● Exercise aim
Answer with a number only: how many lines of the entries below contain the word "string"?

● Records for processing

◆ ◆ ◆ ◆ ◆

Lemma getPayloadGroup_segments_witness :
  concat (groupsOf (MatchCallbackResult.payloadOperations threeGroupCarrier)
                   (MatchCallbackResult.payloadGroupLengths threeGroupCarrier))
  = MatchCallbackResult.payloadOperations threeGroupCarrier
  /\ length (groupsOf
               (MatchCallbackResult.payloadOperations threeGroupCarrier)
               (MatchCallbackResult.payloadGroupLengths threeGroupCarrier))
     = MatchCallbackResult.getNumPayloadGroups threeGroupCarrier
  /\ forall position,
      MatchCallbackResult.getPayloadGroup threeGroupCarrier position
      = groupAt (groupsOf
                   (MatchCallbackResult.payloadOperations threeGroupCarrier)
                   (MatchCallbackResult.payloadGroupLengths threeGroupCarrier))
                position.
Proof.
  apply (getPayloadGroup_segments threeGroupCarrier).
  split; simpl; [repeat constructor; lia | reflexivity].
Defined.

(** ** The registry of callbacks *)

Section RegistryFacts.
Import MatchCallbacksRegistry.
Context {Fn : Type}.

Lemma registerAll_cases (entries : list (string * Fn)) (callbacks : t Fn) :
  (NoDup entries.*1
   /\ Forall (fun name => callbacks !! name = None) entries.*1
   /\ exists callbacks',
       registerAll entries callbacks = Ok callbacks'
       /\ forall name fn,
           callbacks' !! name = Some fn
           <-> ((name, fn) ∈ entries \/ callbacks !! name = Some fn))
  \/ (~ (NoDup entries.*1
         /\ Forall (fun name => callbacks !! name = None) entries.*1)
      /\ registerAll entries callbacks = Crash AssertionFailure).
Proof.
  revert callbacks.
  induction entries as [|[name fn] rest IH]; intros callbacks; simpl.
  - left. split; [constructor|]. split; [constructor|].
    exists callbacks. split; [reflexivity|]. intros name fn. set_solver.
  - unfold registerCallback.
    destruct (callbacks !! name) as [old|] eqn:Eold; cbn [rbind].
    + right. split; [|reflexivity].
      intros [_ Hfresh]. inversion Hfresh; congruence.
    + destruct (IH (<[name := fn]> callbacks))
        as [(Hnd & Hfresh & callbacks' & Hrun & Hspec) | [Hnot Hrun]].
      * left.
        assert (Hname : name ∉ rest.*1).
        { intros Hin. rewrite Forall_forall in Hfresh.
          specialize (Hfresh name Hin). now rewrite lookup_insert_eq in Hfresh. }
        split; [now constructor|]. split.
        { constructor; [exact Eold|].
          rewrite Forall_forall in Hfresh |- *. intros n Hn.
          specialize (Hfresh n Hn).
          rewrite lookup_insert_ne in Hfresh by set_solver. exact Hfresh. }
        exists callbacks'. split; [exact Hrun|].
        intros n f. rewrite Hspec.
        destruct (decide (name = n)) as [<-|Hne].
        -- rewrite lookup_insert_eq, Eold. split.
           ++ intros [Hin|[= <-]]; left; set_solver.
           ++ intros [Hin|Habs]; [|discriminate].
              apply elem_of_cons in Hin as [[= <-]|Hin]; [now right|now left].
        -- rewrite lookup_insert_ne by exact Hne. split.
           ++ intros [Hin|Hold]; [left; set_solver | now right].
           ++ intros [Hin|Hold]; [|now right].
              apply elem_of_cons in Hin as [[= ? ?]|Hin]; [congruence|now left].
      * right. split; [|exact Hrun].
        intros [Hnd Hfresh]. apply Hnot.
        apply NoDup_cons in Hnd as [Hname Hnd].
        split; [exact Hnd|].
        inversion Hfresh as [|? ? _ Hrest]; subst.
        rewrite Forall_forall in Hrest |- *. intros n Hn.
        rewrite lookup_insert_ne by set_solver. now apply Hrest.
Qed.

(** X4. Registering a list of named callbacks in an empty registry
    succeeds exactly when no name is repeated, and fails the assertion of
    [registerCallback] otherwise; when it succeeds, [get] returns a
    callback for a name exactly when the pair is in the list, and null for
    every name that is not. *)
Theorem registerAll_get (entries : list (string * Fn)) :
  (NoDup entries.*1
   /\ exists callbacks,
       registerAll entries empty = Ok callbacks
       /\ (forall name fn,
              get name callbacks = Some fn <-> (name, fn) ∈ entries)
       /\ (forall name,
              get name callbacks = None <-> name ∉ entries.*1))
  \/ (~ NoDup entries.*1
      /\ registerAll entries empty = Crash AssertionFailure).
Proof.
  destruct (registerAll_cases entries empty)
    as [(Hnd & _ & callbacks & Hrun & Hspec) | [Hnot Hrun]].
  - left. split; [exact Hnd|]. exists callbacks. split; [exact Hrun|].
    assert (Hget : forall name fn,
               get name callbacks = Some fn <-> (name, fn) ∈ entries).
    { intros name fn. unfold get. rewrite Hspec. unfold empty.
      rewrite lookup_empty. split; [intros [H|H]; [exact H|discriminate]|].
      now left. }
    split; [exact Hget|].
    intros name. split.
    + intros Hnone Hin. apply list_elem_of_fmap in Hin as ([n fn] & -> & Hin).
      apply Hget in Hin. simpl in *. congruence.
    + intros Hnotin. destruct (get name callbacks) as [fn|] eqn:E;
        [|reflexivity].
      apply Hget in E. exfalso. apply Hnotin.
      apply list_elem_of_fmap. now exists (name, fn).
  - right. split; [|exact Hrun].
    intros Hnd. apply Hnot. split; [exact Hnd|].
    apply Forall_forall. intros name _. apply lookup_empty.
Qed.

End RegistryFacts.

(** ** Dimension predicates, in and out of range *)

Section DimensionSpecs.
Variable ir : IR.
Variable fuel : nat.

Lemma resolvesTo_transformed (rank : nat) (dimension : Z) (i : nat) :
  resolvesTo rank dimension i
  <-> (0 <= transformed (Z.of_nat rank) dimension < Z.of_nat rank
       /\ i = Z.to_nat (transformed (Z.of_nat rank) dimension)).
Proof.
  unfold resolvesTo, transformed.
  destruct (0 <=? dimension) eqn:E;
    [apply Z.leb_le in E | apply Z.leb_gt in E]; lia.
Qed.

Lemma nth_error_lookup {A : Type} (v : list A) (n : nat) :
  nth_error v n = v !! n.
Proof.
  revert n. induction v as [|a v IH]; intros [|n]; simpl; auto.
Qed.

Lemma index_nth_error {A : Type} (v : list A) (i : Z) :
  0 <= i < Z.of_nat (length v) ->
  Z.of_nat (length v) < 2 ^ 63 ->
  exists a, index v i = Ok a /\ v !! Z.to_nat i = Some a.
Proof.
  intros Hi Hlen.
  destruct (index_in_range v i Hi) as (a & Hidx & Hnth); [lia|].
  exists a. split; [exact Hidx|]. now rewrite <- nth_error_lookup.
Qed.

(** X5. When the iterator types are as many as the loops, the predicate of
    [dim(dimensions, kind)] for an iterator type reads nothing out of
    range: it returns a boolean, which is true exactly when every listed
    index, counted from the end when negative, designates a dimension of
    the operation and that dimension has the iterator type. *)
Theorem dim_list_IteratorType_exact
        (op : Op) (kind : IteratorType) (dimensions : list Z) (st : State) :
  length (getIteratorTypesArray ir op) = getNumLoops ir op ->
  Z.of_nat (getNumLoops ir op) < 2 ^ 63 ->
  exists b,
    evalPred ir fuel (PDimsIter dimensions kind) op st = Ok (b, st)
    /\ (b = true <->
        Forall (fun d => exists i,
                    resolvesTo (getNumLoops ir op) d i
                    /\ getIteratorTypesArray ir op !! i = Some kind)
               dimensions).
Proof.
  intros Hlen Hrank. unfold evalPred, evalPredWith.
  assert (H : exists b,
             dimsIter ir op kind dimensions = Ok b
             /\ (b = true <->
                 Forall (fun d => exists i,
                             resolvesTo (getNumLoops ir op) d i
                             /\ getIteratorTypesArray ir op !! i = Some kind)
                        dimensions)).
  { induction dimensions as [|d rest IH]; simpl.
    - exists true. split; [reflexivity|]. split; [constructor|reflexivity].
    - set (t := transformed (Z.of_nat (getNumLoops ir op)) d).
      destruct ((t <? 0) || (Z.of_nat (getNumLoops ir op) <=? t)) eqn:Eout.
      + exists false. split; [reflexivity|]. split; [discriminate|].
        intros Hall. inversion Hall as [|? ? (i & Hres & _) _]; subst.
        apply resolvesTo_transformed in Hres as [Hres _]. fold t in Hres.
        apply orb_true_iff in Eout as [E|E];
          [apply Z.ltb_lt in E | apply Z.leb_le in E]; lia.
      + apply orb_false_iff in Eout as [E1 E2].
        apply Z.ltb_ge in E1. apply Z.leb_gt in E2.
        destruct (index_nth_error (getIteratorTypesArray ir op) t)
          as (a & -> & Hnth); [lia | lia |]. cbn [rbind].
        destruct (bool_decide (a = kind)) eqn:Ea.
        * apply bool_decide_eq_true in Ea. subst a.
          destruct IH as (b & -> & Hb). exists b. split; [reflexivity|].
          rewrite Hb. split.
          -- intros Hrest. constructor; [|exact Hrest].
             exists (Z.to_nat t). split; [|exact Hnth].
             apply resolvesTo_transformed. fold t. lia.
          -- intros Hall. now inversion Hall.
        * apply bool_decide_eq_false in Ea.
          exists false. split; [reflexivity|]. split; [discriminate|].
          intros Hall. inversion Hall as [|? ? (i & Hres & Hi) _]; subst.
          apply resolvesTo_transformed in Hres as [_ ->]. fold t in Hi.
          congruence. }
  destruct H as (b & -> & Hb). exists b. split; [reflexivity | exact Hb].
Qed.

Lemma transformed_size_t_eq (n : nat) (dimension : Z) :
  - 2 ^ 63 <= dimension < 2 ^ 63 ->
  Z.of_nat n < 2 ^ 63 ->
  transformed_size_t (Z.of_nat n) dimension
  = transformed (Z.of_nat n) dimension.
Proof.
  intros Hd Hn. unfold transformed_size_t, transformed, to_int64, two64.
  destruct (0 <=? dimension) eqn:E; [reflexivity|]. apply Z.leb_gt in E.
  set (x := Z.of_nat n + dimension).
  destruct (Z_lt_le_dec x 0) as [Hneg|Hpos].
  - assert (Hm : x mod 2 ^ 64 = x + 2 ^ 64).
    { symmetry. apply (Z.mod_unique x (2 ^ 64) (-1)); lia. }
    rewrite Hm.
    destruct (x + 2 ^ 64 <? 2 ^ 63) eqn:E2; [apply Z.ltb_lt in E2|]; lia.
  - rewrite Z.mod_small by lia.
    destruct (x <? 2 ^ 63) eqn:E2; [reflexivity|]. apply Z.ltb_ge in E2. lia.
Qed.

◆ ◆ ◆ ◆ ◆

● Task solution
2